Task requirements
Look for "left" in each line of the entries, and return the matching lines.

-- Data for this task follows --

(** One turn of the search loop never raises, and what it adds to the
    results is a page the provider returned. *)
Lemma search_page_outcome query coords radius num_results results token (s : State) :
  match fst (search_page w query coords radius num_results results token s) with
  | Ok (_, results', _) =>
      results' = results
      \/ exists h token0 response page,
          gmaps_places w h query coords radius token0 = Ok response
          /\ places_results response = Some page
          /\ results' = results ++ page
  | Raise _ => False
  | OutOfFuel => True
  end.
Proof.
  unfold search_page. rewrite try_except_logger.
  match goal with |- context [after s ?evs] => generalize (after s evs) end.
  intros s1.
  assert (Hturn : forall token0 s0,
    match fst (try_except
      (bind (rate_limited_api_call w
               (foreign (Places query coords radius token0)
                  (fun h => gmaps_places w h query coords radius token0)))
         (fun places =>
            page <- (match places_results places with
                     | Some page => ret page
                     | None => raise (KeyError "results")
                     end) ;;
            let results := results ++ page in
            let next_page_token := places_next_page_token places in
            logger INFO "Fetched {len(results)} results so far"
                   [AInt (Z.of_nat (length results))] ;;;
            if negb (truthy_opt next_page_token) then
              logger DEBUG "No more pages available" [] ;;;
              ret (false, results, next_page_token)
            else ret (true, results, next_page_token))%py)
      (fun e =>
         logger ERROR "Error fetching places: {e}" [AExn e] ;;;
         ret (false, results, token))%py s0) with
    | Ok (_, results', _) =>
        results' = results
        \/ exists h token0 response page,
            gmaps_places w h query coords radius token0 = Ok response
            /\ places_results response = Some page
            /\ results' = results ++ page
    | Raise _ => False
    | OutOfFuel => True
    end).
  { intros token0 s0. rewrite try_bind_run.
    destruct (rate_limited_api_call w _ s0) as [[places|e|] s2] eqn:Hcall.
    - apply rate_limited_foreign_answer in Hcall. destruct Hcall as [h Hanswer].
      rewrite try_bind_run.
      destruct (places_results places) as [page|] eqn:Hpage; unfold ret, raise; cbv beta iota.
      + cbv zeta. rewrite try_except_logger.
        destruct (negb (truthy_opt (places_next_page_token places)));
          [rewrite try_except_logger|]; unfold try_except, ret; cbn [fst];
          right; exists h, token0, places, page; auto.
      + rewrite bind_logger. unfold ret. cbn [fst]. now left.
    - rewrite bind_logger. unfold ret. cbn [fst]. now left.
    - exact I. }
  destruct (truthy_opt token).
  - rewrite try_except_sleep. apply Hturn.
  - apply Hturn.
Qed.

-- Data for this task concluded --

Answer section
      + rewrite bind_logger. unfold ret. cbn [fst]. now left.
    - rewrite bind_logger. unfold ret. cbn [fst]. now left.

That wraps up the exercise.